Además, los hombres pueden realizar su trabajo habitual, cualquiera que este sea, de tres maneras diferentes: igual, peor o mejor de lo que se estima el “nivel promedio” en cada caso.  Y esto crea clases automáticamente; no es lo mismo un violinista virtuoso que un mediocre rascador de cuerdas; no es igual “un pelotero estrella” que uno del montón.  Las jerarquías son inevitables en los hospitales.  Allí trabajan para-médicos especialistas en el manejo de aparatos auxiliares, cirujanos tan virtuosos en su profesión como Yehudi Menuhin tocando el violín;  en los hospitales hay camilleros, enfermeras y médicos; unos mandan, otros obedecen.  En los ejércitos existen grados, rangos y funciones, claramente definidos: generales, tenientes, sargentos, rasos.  Por eso se dice que donde manda capitán no manda soldado.  Así como el enfermo no decide la dosis del medicamento que debe tomar, tampoco el camillero puede ordenar que un paciente sea trasladado al quirófano. 

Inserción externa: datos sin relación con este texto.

(* ===== verification/DescConverters.v ===== *)
(** * The conversions of the descriptor classes as schemas

    What [verify], [fromObject] and [toObject] of [DescConvert],
    [DescConvertOptions] and [DescConvertProtos] do with the fields of each
    class, and that they fit together.  [verify] and [fromObject] go through
    the fields as declared, [toObject] by number.  Where presence is explicit a
    printed default would be read back as a value, so the options must not ask
    for defaults ([exact_explicit]).  [X_known] says that every enumeration
    value inside a message is one of its type. *)

From S2P Require Import Prelude JsNum JsMap ProtoRuntime ProtoLaws ProtoObjects ProtoConvertLaws ProtoSchema ProtoSchemaConvert DescHttp DescOptions DescProtos DescCodecs DescConvert DescConvertOptions DescConvertProtos DescRuleObjects.
Open Scope Z_scope.

Section Converters.
Context `{RL : RuntimeLaws} `{CL : ConversionLaws}.

Context (levels : nat).

(** ** [Http] *)

Definition Http_cfields : list (cfield Http) := [
    cmsgs "rules" (C := (HttpRule_codec levels)) HttpRule_toObject HttpRule_fromObject HttpRule_verify (λ _, True) Http_rules set_Http_rules;
    copt "fullyDecodeReservedExpansion" cBool Http_fullyDecodeReservedExpansion set_Http_fullyDecodeReservedExpansion].

#[export] Instance Http_converter : ConverterOn exact_options (Http_codec levels) Http_toObject Http_fromObject Http_verify (λ _, True).
Proof. apply (schema_converter_on exact_options _ _ _ _ _ ".google.api.Http" Http_cfields Http_cfields Http_new Http_unknowns);
  [reflexivity..|solve_order|solve_names|solve_cfields|solve_untouched|solve_heights_of (Http_fields levels)
  |intros v [Hok _]; revert Hok; unfold schema_ok, Http_fields; solve_normals|intros v [Hok _] Hv; split_ok Hok; solve_knowns|solve_copy|reflexivity]. Qed.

Los ejércitos y los hospitales son constitutivamente jerárquicos.  Como lo es la Iglesia católica y como lo son las grandes corporaciones de negocios.  Los justo o injusto del orden establecido no depende de que haya o no haya jerarquías.  La injusticia estriba en que se niegue a quienes lo merecen la oportunidad de tener acceso a la cúspide jerárquica de esta o aquella actividad particular.  Todo esto viene a cuento por la tendencia, generalizada hoy en día, a no respetar las jerarquías vigentes.  Los subordinados no ocultan su falta de respeto a los superiores jerárquicos.  (A veces con sobradas razones).  Y los superiores jerárquicos verdaderos se ven obligados a imponer su autoridad por la violencia o a gritos.  Esta situación da lugar a que un funcionario gubernamental cualquiera opte por estar rodeado de guardaespaldas y “asistentes” que le aíslen del público, esto es, del grupo de donde podría surgir alguien que ponga en entredicho su autoridad.  La “autoridad”, vacilante y agredida, prefiere secretarias que mantengan una valla entre el jerarca y el publico en general.  A ellas les parece recomendable que “el jerarca” reciba el menor número posible de personas; así queda menos expuesto a los posibles desdenes a su autoridad.  Entre subordinados que no respetan a los superiores y superiores no muy seguros de dicha superioridad, se va formando una alianza tácita: te hago creer que eres lo que no eres con tal de que me permitas a mí ejercer en tu nombre un poco de la autoridad de que te han investido a ti.

En la República Dominicana todos los días alguna secretaria dice por teléfono: “el director está en una reunión y no podrá atenderle hoy”.  Después añade:  “¿Cómo se llama usted?” “¿Se trata de una cuestión personal?”   El licenciado, el doctor, el ingeniero, el director, el gerente, “estará de viaje durante una semana; puede llamar a partir del día quince”.  La triste conclusión es que, en muchos casos, ni el subordinado es subordinado ni el superior es superior.  Como es evidente, ninguna sociedad puede funcionar bien sin superiores verdaderos y sin subordinados que lo sean efectivamente.